So, do you think Castrucci is amped about this film?
Truth be told, I, myself, am not. The reasons, based on the trailer, are the following:
1. The set list is predictable, yet baffling. "She Was Hot?" Are you fucking kidding me? Why not just fucking play
"Undercover of the Night?" Actually, come to think of it, that song is fucking awesome.
2. The "special guests" are horrendous. The only entertaining element of the film seems to be when Mick calls Scorsese "Marty" the whole time--just like James Lipton. That reminds me--did anyone else ever skate the ledge at DeNiro's restaurant? It's your average foot-high black loading dock ledge. The thing is, it's fucking at DeNiro's restaurant, dude. One time the host or whoever kicked us out and we (jokingly, of course) said "Bob said we could skate here." We left, of course. Although, truth be told, it would have been funny if Mr. DeNiro came out and asked "Do we have a problem here?" or something to that effect. Good times--good times skating the DeNiro ledge.

BAXTER-NEIL

Trees--the great Northwest. I get it. I make the connection. It's all starting to come together. Anyway, this dude does some mind-numbing shit here that is also aesthetically decent. For example, he has the two best tricks one can do, b/s tails on handrails and b/s noseblunts, wired. B/s nb slide on the pyramid ledges deserves particular wonderment because there's extremely minimal run-up. If one can do tre flips and those two tricks to death, no one can say you're not a good skater.
To elaborate, when one starts skating, you try like every trick just for the sake of having in one's repertoire. Now, I realize that it's both more effective and fun to just wire a handful or tricks that feel good. That's just one perspective, though.
That's not to say Mr. Baxter-Neil does not display adeptness at an extremely wide variety of tricks. Truth be told, although I am not a huge fan of the wallride genre, the wallride-to-jump-over-the pipe thing tripped me the fuck out, as did his dual enders, which I will discuss in reverse order:
1) The fakie tre flip over that one Barcelona street gap--so much can go wrong there--like what if it flips 1.5 times and you land on the trucks instead of the bolts? What if it almost morphs into a 540 flip, but not quite, so you eat shit? However, my friends, we do not live in a world of "what if"'s.
2) the kickflip over the goddamn swiftly-flowing river is particularly evocative--good job, Mr. Castucci. The camera angle makes it seem like Baxter-Neil is flying into the sun like Icarus himself.

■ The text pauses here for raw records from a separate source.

Lemma crdt_entry_rep e o d o' : entry_rep e o -> img_rep o' d -> entry_rep (crdt_entry e d) o' /\ is_Some (e_value (crdt_entry e d)).
Proof.
  unfold entry_rep, crdt_entry. cbn [e_value e_type e_ttl_ms]. intros He Hi. split; [|by eexists]. split; [done|]. split; [|done].
  destruct (e_value e); [by destruct He as (_ & H & _)|]. by destruct He as [_ ->].
Qed.

Lemma cb_spec_write {O} e o d o' (x : O) : entry_rep e o -> img_rep o' d -> cb_spec (crdt_entry e d, NEXS_OK, x) o' x.
Proof. intros He Hi. eexists. split; [reflexivity|]. by eapply crdt_entry_rep. Qed.

Lemma zero_vec : vec_ok CRDT_MAX_NODES (calloc CRDT_MAX_NODES 0) /\ vec_sum CRDT_MAX_NODES (calloc CRDT_MAX_NODES 0) = 0.
Proof. split; [|by vm_compute]. apply calloc_vec_ok. unfold CRDT_MAX_NODES. lia. Qed.

Lemma g_rep_nonneg g n : g_rep g n -> 0 <= n.
Proof. intros [Hok _ _ <- _]. apply vec_sum_nonneg; [unfold CRDT_MAX_NODES; lia|apply Hok]. Qed.

Lemma gcounter_value_rep g n : g_rep g n -> gcounter_value g = n.
Proof.
  intros Hg. pose proof (g_rep_nonneg g n Hg). destruct Hg as [Hok Hm Hs Hsum Hb]. unfold gcounter_value.
  rewrite Hm, sum_loop_wrap by (unfold CRDT_MAX_NODES; lia). rewrite Hsum. apply wrap_small. mach.
Qed.

Lemma in_bounds_128 self : 0 <= self < CRDT_MAX_NODES -> inc_in_bounds CRDT_MAX_NODES self && sum_in_bounds CRDT_MAX_NODES = true.
Proof. intros H. unfold inc_in_bounds. rewrite (proj2 (Z.ltb_lt _ _)) by lia. by rewrite orb_true_r. Qed.

Lemma gcounter_increment_rep g n d : g_rep g n -> 0 <= d -> n + d < 2 ^ 63 -> g_rep (gcounter_increment g (u64 d)) (n + d).
Proof.
  intros [Hok Hm Hs Hsum Hb] Hd Hn. pose proof Hok as Hv. unfold gcounter_ok in Hv. rewrite Hm in Hv.
  pose proof (vec_sum_nonneg CRDT_MAX_NODES (g_values g) ltac:(unfold CRDT_MAX_NODES; lia) (vec_u64 _ _ Hok)).
  assert (u64 d = d) as -> by (apply wrap_small; mach).
  pose proof (vec_entry_le_sum _ _ (g_self_node g) Hv Hs). pose proof (vec_u64 _ _ Hv _ Hs).
  assert (in_u 64 d) as Hd64 by mach.
  pose proof (gcounter_increment_ok g d ltac:(lia) Hd64 Hok) as Hok'.
  unfold gcounter_increment in *. rewrite Hm in *. rewrite (proj2 (Z.leb_gt (u32 CRDT_MAX_NODES) _)) in * by exact (proj2 Hs).
  split; cbn [g_num_nodes g_self_node g_values]; try done.
  rewrite sat_add_sum by (done || mach). by rewrite Hsum.
Qed.

(** The counter a callback starts from. *)
Lemma gcounter_start e o n node : entry_rep e o -> as_count o = Some n -> 0 <= node < CRDT_MAX_NODES ->
  g_rep match crdt_value e SIZEOF_GCounter with
        | Some b => gcounter_of (take 1032 b)
        | None => mkGCounter (calloc CRDT_MAX_NODES 0) CRDT_MAX_NODES node
        end n.
Proof.
  intros He Ho Hn. unfold entry_rep in He. unfold crdt_value. destruct (e_value e) as [d|].
  - destruct He as (-> & _ & Hi). destruct o; try done; [].  injection Ho as ->. destruct Hi as (g & Hg & ->).
    pose proof (gcounter_image_len g (vec_len _ _ (gr_ok _ _ Hg))) as Hl. rewrite Hl. cbn. rewrite take_ge; [|unfold alen, SIZEOF_GCounter in Hl; lia].
    by rewrite (gcounter_of_image g n Hg).
  - destruct He as [-> _]. injection Ho as <-. destruct zero_vec. by split.
Qed.

Lemma gincr_callback_spec e o n d node : entry_rep e o -> as_count o = Some n -> 0 <= node < CRDT_MAX_NODES -> 0 <= d -> n + d < 2 ^ 63 ->
  cb_spec (gincr_callback (mkGIncr (u64 d) node) e) (OCount (n + d)) (Some (n + d)).
Proof.
  intros He Ho Hn Hd Hb. unfold gincr_callback. cbn [gi_delta gi_node_id]. pose proof (gcounter_start e o n node He Ho Hn) as Hg.
  set (g := match crdt_value e SIZEOF_GCounter with Some _ => _ | None => _ end) in *.
  pose proof (gcounter_increment_rep g n d Hg Hd Hb) as Hg'. rewrite (gr_num _ _ Hg), in_bounds_128 by apply Hg.
  rewrite (gcounter_value_rep _ _ Hg'). eapply cb_spec_write; [exact He|]. cbn. eauto.
Qed.

Lemma pncounter_value_rep p pos neg : pn_rep p pos neg -> pncounter_value p = Some (pos - neg).
Proof. intros [Hok Hm Hs <- <- [Hp Hn]]. rewrite <- Hm in *. by rewrite pncounter_value_sums. Qed.
Lemma succ_snoc_last L n h : last L = Some h -> succ (L ++ [n]) h n.
Proof.
  intros H. exists (pred (length L)). rewrite last_lookup in H. pose proof (lookup_lt_Some _ _ _ H). split; [by apply lookup_app_l_Some|].
  rewrite lookup_app_r by lia. replace (S (pred (length L)) - length L)%nat with 0%nat by lia. done.
Qed.

Lemma succ_tl t L a b : succ L a b -> succ (t :: L) a b.
Proof. intros (i & H1 & H2). by exists (S i). Qed.

Lemma succ_cons t L a b : NoDup (t :: L) -> succ (t :: L) a b -> a <> t -> succ L a b.
Proof. intros Hn ([|i] & H1 & H2) Hne; [by injection H1 as ->|]. by exists i. Qed.

Lemma succ_last L a b : NoDup L -> last L = Some a -> ~ succ L a b.
Proof.
  intros Hn Hl (i & H1 & H2). rewrite last_lookup in Hl. assert (i = pred (length L)) as -> by (by eapply NoDup_lookup).
  apply lookup_lt_Some in H2. lia.
Qed.

Lemma not_last_succ L a : a ∈ L -> last L <> Some a -> exists b, succ L a b.
Proof.
  intros [i Hi]%list_elem_of_lookup Hl. destruct (L !! S i) as [b|] eqn:E; [by exists b, i|]. destruct Hl.
  apply lookup_ge_None in E. pose proof (lookup_lt_Some _ _ _ Hi). rewrite last_lookup. by replace (pred (length L)) with i by lia.
Qed.

Lemma last_tail (t : Z) (L : list Z) h : last (t :: L) = Some h -> L <> [] -> last L = Some h.
Proof. destruct L; [done|]. done. Qed.
(** ** The invariant

    [rest] is what follows [q->tail] in the order of the exchanges.  The link
    between two neighbours is there, or its enqueue is under way. *)
Record Core (nx : Z -> Z) (hd tl : Z) (fl : gmap Z Op) (fr : gset Z) (rest : list Z) : Prop := {
  iv_last : last (tl :: rest) = Some hd;
  iv_nodup : NoDup (tl :: rest);
  iv_nz : 0 ∉ (tl :: rest);
  iv_links : forall a b, succ (tl :: rest) a b -> nx a = b \/ (nx a = 0 /\ fl !! b = Some (Swapped a));
  iv_end : nx hd = 0;
  iv_swapped : forall n p, fl !! n = Some (Swapped p) -> nx p = 0 /\ succ (tl :: rest) p n;
  iv_stored : forall n, fl !! n = Some Stored -> n <> 0 /\ (n ∉ (tl :: rest)) /\ nx n = 0;
  iv_free : forall n, n ∈ fr -> n <> 0 /\ n <> stub /\ (n ∉ (tl :: rest)) /\ fl !! n = None }.

Section Core.
Context {nx : Z -> Z} {hd tl : Z} {fl : gmap Z Op} {fr : gset Z} {rest : list Z}.
Hypothesis HC : Core nx hd tl fl fr rest.

Lemma upd_ne f n x a : a <> n -> upd f n x a = f a.
Proof. unfold upd. by destruct (Z.eqb_spec a n). Qed.
Lemma upd_eq f n x : upd f n x n = x.
Proof. unfold upd. by rewrite Z.eqb_refl. Qed.

Lemma hd_in_chain : hd ∈ (tl :: rest).
Proof. destruct HC as [H1 _ _ _ _ _ _ _]. by apply last_Some_elem_of. Qed.

(** The first write of an enqueue, of a node that is nowhere else. *)
Lemma core_store n : n <> 0 -> n ∉ (tl :: rest) -> fl !! n = None ->
  Core (upd nx n 0) hd tl (<[n := Stored]> fl) (fr ∖ {[n]}) rest.
Proof.
  pose proof hd_in_chain as Hhd. destruct HC as [H1 H2 H3 H4 H5 H6 H7 H8]. intros Hn0 HnL Hni.
  assert (forall a, a ∈ (tl :: rest) -> upd nx n 0 a = nx a) as Hu by (intros a Ha; apply upd_ne; by intros ->).
  split; try done.
  - intros a b Hs. pose proof (succ_elem _ _ _ Hs) as [Ha Hb]. rewrite Hu by done. destruct (H4 a b Hs) as [|[? ?]]; [by left|right].
    split; [done|]. rewrite lookup_insert_ne; [done|]. by intros ->.
  - by rewrite Hu.
  - intros m p Hm. apply lookup_insert_Some in Hm as [[_ ?]|[Hne Hm]]; [done|]. destruct (H6 m p Hm) as [? Hs]. split; [|done].
    rewrite Hu; [done|]. by apply succ_elem in Hs as [? _].
  - intros m Hm. apply lookup_insert_Some in Hm as [[<- _]|[Hne Hm]]; [by rewrite upd_eq|].
    destruct (H7 m Hm) as (? & ? & ?). split_and!; [done|done|]. by rewrite upd_ne.
  - intros m [Hm Hne]%elem_of_difference. destruct (H8 m Hm) as (? & ? & ? & ?). split_and!; [done|done|done|].
    rewrite lookup_insert_ne; [done|]. intros ->. set_solver.
Qed.

(** The exchange puts the node at the end of the chain. *)
Lemma core_swap n : fl !! n = Some Stored -> Core nx n tl (<[n := Swapped hd]> fl) fr (rest ++ [n]).
Proof.
  destruct HC as [H1 H2 H3 H4 H5 H6 H7 H8]. intros Hn. destruct (H7 n Hn) as (Hn0 & HnL & Hnx).
  split; try done; try (change (tl :: rest ++ [n]) with ((tl :: rest) ++ [n])).
  - apply last_snoc.
  - apply NoDup_app. split; [done|]. split; [set_solver|apply NoDup_singleton].
  - set_solver.
  - intros a b [Hs|[Hl ->]]%succ_snoc.
    + pose proof (succ_elem _ _ _ Hs) as [_ Hb]. rewrite lookup_insert_ne by (by intros ->). by apply H4.
    + rewrite H1 in Hl. injection Hl as <-. right. by rewrite lookup_insert_eq.
  - intros m p [[<- [= <-]]|[Hne Hm]]%lookup_insert_Some.
    + split; [done|]. by apply succ_snoc_last.
    + destruct (H6 m p Hm). split; [done|]. by apply succ_snoc_l.
  - intros m [[_ ?]|[Hne Hm]]%lookup_insert_Some; [done|]. destruct (H7 m Hm) as (? & ? & ?). split_and!; [done| |done]. set_solver.
  - intros m Hm. destruct (H8 m Hm) as (? & ? & ? & Hf). assert (m <> n) by (intros ->; congruence).
    split_and!; [done|done|set_solver|]. by rewrite lookup_insert_ne.
Qed.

Now the transition into the artsy environmental film--and the theme statement:"inhabitants of a world in decline." I think it's safe to say that this environmentalist theme was previously covered in Now 'n Later, albeit in a more cut-and-paste late-80's video style. Which segues into

GARCIA

Hey--remember when this dude nollieflip n/s'd Hubba in Vita Natas's? Truth be told, that might be the most insane trick performed on that thing. Subsequently, he banged out arguably the best part in Mosaic, one that still rates up there on the "get amped to skate"-meter. The critical question here, though, is has the dude regressed or simply refined his shit? On one hand, you're not going to find any tre flip noseslides or nollie heel f/s nose on handrails. On the other hand, you would be hard-pressed to find a more casually executed nollie inside heel manual nollie heel out, or a more perfectly Californian line at the Hernandez ledges. Also, in a couple lines he seems to be actually skating "streets" in a naturalistic manner usually reserved for "GRITTY, RAW EAST COAST SKATING." This is a notable improvement over his previous two parts.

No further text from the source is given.